Lemma rfind_range (s : string) (c : ascii) (start stop : Z) :
  py_rfind s c start stop = -1
  \/ (adjust_index (py_len s) start <= py_rfind s c start stop
        < adjust_index (py_len s) stop
      /\ 0 <= py_rfind s c start stop).
Proof. unfold py_rfind. apply rfind_scan_range. Qed.

Lemma rfind_scan_absent (c : ascii) (s : string) :
  contains_char c s = false ->
  forall i a b found : Z, rfind_scan c s i a b found = found.
Proof.
  induction s as [| x rest IH]; intros Habs i a b found; simpl; [reflexivity |].
  simpl in Habs. apply orb_false_iff in Habs as [Hx Hrest].
  rewrite Hx, andb_false_r. apply IH, Hrest.
Qed.

Lemma py_len_nonneg (s : string) : 0 <= py_len s.
Proof. unfold py_len. lia. Qed.

(** ** More on the chunker *)

Section split_text_more.

Import file_processor.

Variable self : FileProcessor.

Lemma append_chunk_trimmed (text : string) (start end_ : Z) (chunks : list string) :
  Forall trimmed_chunk chunks ->
  Forall trimmed_chunk (append_chunk text start end_ chunks).
Proof.
  intros Hall. unfold append_chunk.
  destruct (String.eqb (py_strip (py_slice text start end_)) "") eqn:Hempty;
    [exact Hall |].
  apply Forall_app. split; [exact Hall |]. constructor; [| constructor].
  split; [apply String.eqb_neq, Hempty | apply strip_idempotent].
Qed.

Lemma split_loop_trimmed (text : string) (fuel : nat) :
  forall (start : Z) (chunks chunks' : list string),
    Forall trimmed_chunk chunks ->
    split_loop self fuel text start chunks = Ok chunks' ->
    Forall trimmed_chunk chunks'.
Proof.
  induction fuel as [| fuel IH]; intros start chunks chunks' Hall H;
    rewrite split_loop_unfold in H;
    destruct (start <? py_len text); try discriminate;
    try (injection H as <-; exact Hall).
  eapply IH; [| exact H]. apply append_chunk_trimmed, Hall.
Qed.

(** X1. For a text longer than the window, every chunk [_split_text]
    returns is non-empty and has no leading or trailing whitespace (it is
    equal to its own [strip()]). *)
Theorem split_text_chunks_trimmed (fuel : nat) (text : string)
    (chunks : list string) :
  chunk_size self < py_len text ->
  _split_text self fuel text = Ok chunks ->
  Forall trimmed_chunk chunks.
Proof.
  intros Hlong H. unfold _split_text in H.
  destruct (Z.leb_spec (py_len text) (chunk_size self)); [lia |].
  eapply split_loop_trimmed; [| exact H]. constructor.
Qed.

(** The slice taken by one iteration holds at most [chunk_size]
    characters, as long as the start offset has not fallen below
    [- overlap_size - 1]. *)
Lemma window_len_le (text : string) (start : Z) :
  0 <= overlap_size self <= chunk_size self ->
  - overlap_size self - 1 <= start ->
  py_len (py_slice text start (window_end self text start)) <= chunk_size self.
Proof.
  intros Hcfg Hstart.
  pose proof (py_len_nonneg text) as Hlen.
  pose proof (slice_len_le text start (window_end self text start)) as Hslice.
  pose proof (adjust_index_cases (py_len text) start) as Ha.
  pose proof (adjust_index_cases (py_len text) (window_end self text start)) as Hb.
  unfold window_end in *.
  destruct (Z.ltb_spec (start + chunk_size self) (py_len text)) as [Hin | Hout].
  - pose proof (rfind_range text " "%char start (start + chunk_size self)) as Hr.
    pose proof (adjust_index_cases (py_len text) (start + chunk_size self)) as He.
    destruct (Z.gtb_spec (py_rfind text " "%char start (start + chunk_size self))
                start) as [Hback | Hkeep]; lia.
  - lia.
Qed.

(** The start offset never falls below [- overlap_size - 1]. *)
Lemma next_start_lower_bound (text : string) (start : Z) :
  0 <= overlap_size self <= chunk_size self ->
  - overlap_size self - 1 <= start ->
  - overlap_size self - 1
    <= next_start self text (window_end self text start).
Proof.
  intros Hcfg Hstart. unfold next_start, window_end.
  pose proof (rfind_range text " "%char start (start + chunk_size self)) as Hr.
  destruct (Z.ltb_spec (start + chunk_size self) (py_len text));
    [destruct (Z.gtb_spec (py_rfind text " "%char start (start + chunk_size self))
                 start) |];
    match goal with |- context [if ?b then _ else _] => destruct b end; lia.
Qed.

Lemma split_loop_chunk_len (text : string) (fuel : nat) :
  0 <= overlap_size self <= chunk_size self ->
  forall (start : Z) (chunks chunks' : list string),
    - overlap_size self - 1 <= start ->
    Forall (fun chunk => py_len chunk <= chunk_size self) chunks ->
    split_loop self fuel text start chunks = Ok chunks' ->
    Forall (fun chunk => py_len chunk <= chunk_size self) chunks'.
Proof.
  intros Hcfg.
  induction fuel as [| fuel IH]; intros start chunks chunks' Hstart Hall H;
    rewrite split_loop_unfold in H;
    destruct (start <? py_len text); try discriminate;
    try (injection H as <-; exact Hall).
  eapply IH; [| | exact H].
  - apply next_start_lower_bound; assumption.
  - unfold append_chunk.
    destruct (String.eqb _ ""); [exact Hall |].
    apply Forall_app. split; [exact Hall |]. constructor; [| constructor].
    pose proof (strip_len_le (py_slice text start (window_end self text start))).
    pose proof (window_len_le text start Hcfg Hstart). lia.
Qed.

(** X2. When the overlap is between 0 and the window size, no chunk
    returned by [_split_text] is longer than [chunk_size] characters. *)
Theorem split_text_chunk_len (fuel : nat) (text : string) (chunks : list string) :
  0 <= overlap_size self <= chunk_size self ->
  _split_text self fuel text = Ok chunks ->
  Forall (fun chunk => py_len chunk <= chunk_size self) chunks.
Proof.
  intros Hcfg H. unfold _split_text in H.
  destruct (Z.leb_spec (py_len text) (chunk_size self)) as [Hshort | Hlong].
  - injection H as <-. constructor; [exact Hshort | constructor].
  - eapply split_loop_chunk_len; [exact Hcfg | | | exact H]; [lia | constructor].
Qed.

(** On a text without a space no window is pulled back: from an offset
    that is not negative the loop ends within [len(text) - start]
    iterations. *)
Lemma split_loop_unbroken (text : string) :
  0 <= overlap_size self < chunk_size self ->
  contains_char " " text = false ->
  forall (fuel : nat) (start : Z) (chunks : list string),
    0 <= start ->
    (Z.to_nat (py_len text - start) <= fuel)%nat ->
    exists chunks', split_loop self fuel text start chunks = Ok chunks'.
Proof.
  intros Hcfg Habs.
  induction fuel as [| fuel IH]; intros start chunks Hstart Hfuel;
    rewrite split_loop_unfold;
    destruct (Z.ltb_spec start (py_len text)) as [Hlt | Hge]; eauto; try lia.
  assert (Hnext :
    next_start self text (window_end self text start)
      = if start + chunk_size self <? py_len text
        then start + chunk_size self - overlap_size self
        else start + chunk_size self).
  { unfold next_start, window_end, py_rfind.
    rewrite (rfind_scan_absent _ _ Habs).
    destruct (Z.ltb_spec (start + chunk_size self) (py_len text)) as [Hin | Hout].
    - destruct (Z.gtb_spec (-1) start); [lia |].
      destruct (Z.ltb_spec (start + chunk_size self) (py_len text)); [reflexivity | lia].
    - destruct (Z.ltb_spec (start + chunk_size self) (py_len text)); [lia | reflexivity]. }
  rewrite Hnext.
  destruct (Z.ltb_spec (start + chunk_size self) (py_len text));
    apply IH; lia.
Qed.

(** X3. When the overlap is smaller than the window, [_split_text]
    terminates on every text that holds no space character: [len(text)]
    iterations of the loop are enough. *)
Theorem split_text_unbroken_terminates (fuel : nat) (text : string) :
  0 <= overlap_size self < chunk_size self ->
  contains_char " " text = false ->
  (String.length text <= fuel)%nat ->
  exists chunks, _split_text self fuel text = Ok chunks.
Proof.
  intros Hcfg Habs Hfuel. unfold _split_text.
  destruct (py_len text <=? chunk_size self); [eauto |].
  apply split_loop_unbroken; try assumption; [lia |].
  unfold py_len. lia.
Qed.

End split_text_more.

Lemma split_text_chunks_trimmed_witness :
  length inputs.spaced_chunks = 4%nat
  /\ Forall trimmed_chunk inputs.spaced_chunks.
Proof.
  split; [reflexivity |].
  apply (split_text_chunks_trimmed file_processor.__init__ 10 inputs.spaced_text).
  - vm_compute. reflexivity.
  - vm_compute. reflexivity.
Defined.

Lemma split_text_chunk_len_witness :
  Forall (fun chunk => py_len chunk <= 1000) inputs.spaced_chunks.
Proof.
  apply (split_text_chunk_len file_processor.__init__ 10 inputs.spaced_text).
  - vm_compute. split; discriminate.
  - vm_compute. reflexivity.
Defined.

Lemma split_text_unbroken_terminates_witness :
  exists chunks,
    file_processor._split_text file_processor.__init__ 2500 inputs.unbroken_text
      = Ok chunks.
Proof.
  apply (split_text_unbroken_terminates file_processor.__init__ 2500
           inputs.unbroken_text).
  - vm_compute. split; [discriminate | reflexivity].
  - vm_compute. reflexivity.
  - vm_compute. repeat constructor.
Defined.

(** ** More on [_create_chunks] *)

Section create_chunks_more.

Import file_processor.

Variable py_str : value -> string.
Variable sha256_hexdigest : string -> string.
Variable self : FileProcessor.
Variable fuel : nat.

Lemma append_record_chunks_provenance (data : list value)
    (kv : list (string * value)) (i : Z) (pieces : list string) :
  0 <= i ->
  data !! Z.to_nat i = Some (VDict kv) ->
  split_value self fuel (record_text py_str (VDict kv)) = Ok pieces ->
  forall (rest done : list string) (chunks chunks' : list Chunk),
    pieces = (done ++ rest)%list ->
    Forall (chunk_provenance py_str sha256_hexdigest self fuel data) chunks ->
    append_record_chunks sha256_hexdigest (VDict kv) i (Z.of_nat (length done))
      rest chunks = Ok chunks' ->
    Forall (chunk_provenance py_str sha256_hexdigest self fuel data) chunks'.
Proof.
  intros Hi Hrec Hsplit.
  induction rest as [| piece rest IH]; intros done chunks chunks' Hpieces Hall H;
    simpl in H.
  - injection H as <-. exact Hall.
  - replace (Z.of_nat (length done) + 1)
      with (Z.of_nat (length (done ++ [piece]))) in H
      by (rewrite length_app; simpl; lia).
    eapply IH; [| | exact H].
    + rewrite <- app_assoc. exact Hpieces.
    + apply Forall_app. split; [exact Hall |]. constructor; [| constructor].
      exists kv, pieces. simpl. rewrite Nat2Z.id.
      repeat split; try assumption; try lia.
      rewrite Hpieces. apply list_lookup_middle. reflexivity.
Qed.

Lemma create_chunks_loop_provenance (rest : list value) :
  forall (seen : list value) (chunks chunks' : list Chunk),
    Forall (chunk_provenance py_str sha256_hexdigest self fuel (seen ++ rest))
      chunks ->
    create_chunks_loop py_str sha256_hexdigest self fuel rest
      (Z.of_nat (length seen)) chunks = Ok chunks' ->
    Forall (chunk_provenance py_str sha256_hexdigest self fuel (seen ++ rest))
      chunks'.
Proof.
  induction rest as [| record rest IH]; intros seen chunks chunks' Hall H;
    simpl in H.
  - injection H as <-. exact Hall.
  - destruct (split_value self fuel (record_text py_str record))
      as [pieces | msg |] eqn:Hsplit; simpl in H; try discriminate.
    destruct (append_record_chunks sha256_hexdigest record
                (Z.of_nat (length seen)) 0 pieces chunks)
      as [chunks1 | msg |] eqn:Happ; simpl in H; try discriminate.
    replace (Z.of_nat (length seen) + 1)
      with (Z.of_nat (length (seen ++ [record]))) in H
      by (rewrite length_app; simpl; lia).
    replace (seen ++ record :: rest)%list with ((seen ++ [record]) ++ rest)%list
      in * by (rewrite <- app_assoc; reflexivity).
    eapply IH; [| exact H].
    destruct pieces as [| piece pieces'].
    + simpl in Happ. injection Happ as <-. exact Hall.
    + destruct record as [| | | | | | kv];
        try (simpl in Happ; discriminate).
      assert (Hpos : 0 <= Z.of_nat (length seen)) by lia.
      assert (Hrec : ((seen ++ [VDict kv]) ++ rest)%list
                       !! Z.to_nat (Z.of_nat (length seen)) = Some (VDict kv)).
      { rewrite Nat2Z.id, <- app_assoc. apply list_lookup_middle. reflexivity. }
      exact (append_record_chunks_provenance _ kv _ (piece :: pieces')
               Hpos Hrec Hsplit (piece :: pieces') [] chunks chunks1
               eq_refl Hall Happ).
Qed.

(** X4. Every chunk returned by [_create_chunks] points back to where it
    comes from: [record_index] is the position of a dict record of the
    data, [original_record] is that record, [source_type] is its
    ['_source_type'] (or ['unknown']), the content is the piece at
    [chunk_index] of the record's text, and the hash is the digest of the
    content. *)
Theorem create_chunks_provenance (data : list value)
    (data_source_id business_id : string) (chunks : list Chunk) :
  _create_chunks py_str sha256_hexdigest self fuel data data_source_id
    business_id = Ok chunks ->
  Forall (chunk_provenance py_str sha256_hexdigest self fuel data) chunks.
Proof.
  intros H.
  apply (create_chunks_loop_provenance data [] [] chunks); [constructor | exact H].
Qed.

**PROBLEM DESCRIPTION:**
Write down again, exactly as given, only the lines above that fall from the line with "fuel data) chunks'." to the line with "repeat split; try assumption; try lia.", inclusive.

**PROBLEM SOLUTION:**
    Forall (chunk_provenance py_str sha256_hexdigest self fuel data) chunks'.
Proof.
  intros Hi Hrec Hsplit.
  induction rest as [| piece rest IH]; intros done chunks chunks' Hpieces Hall H;
    simpl in H.
  - injection H as <-. exact Hall.
  - replace (Z.of_nat (length done) + 1)
      with (Z.of_nat (length (done ++ [piece]))) in H
      by (rewrite length_app; simpl; lia).
    eapply IH; [| | exact H].
    + rewrite <- app_assoc. exact Hpieces.
    + apply Forall_app. split; [exact Hall |]. constructor; [| constructor].
      exists kv, pieces. simpl. rewrite Nat2Z.id.
      repeat split; try assumption; try lia.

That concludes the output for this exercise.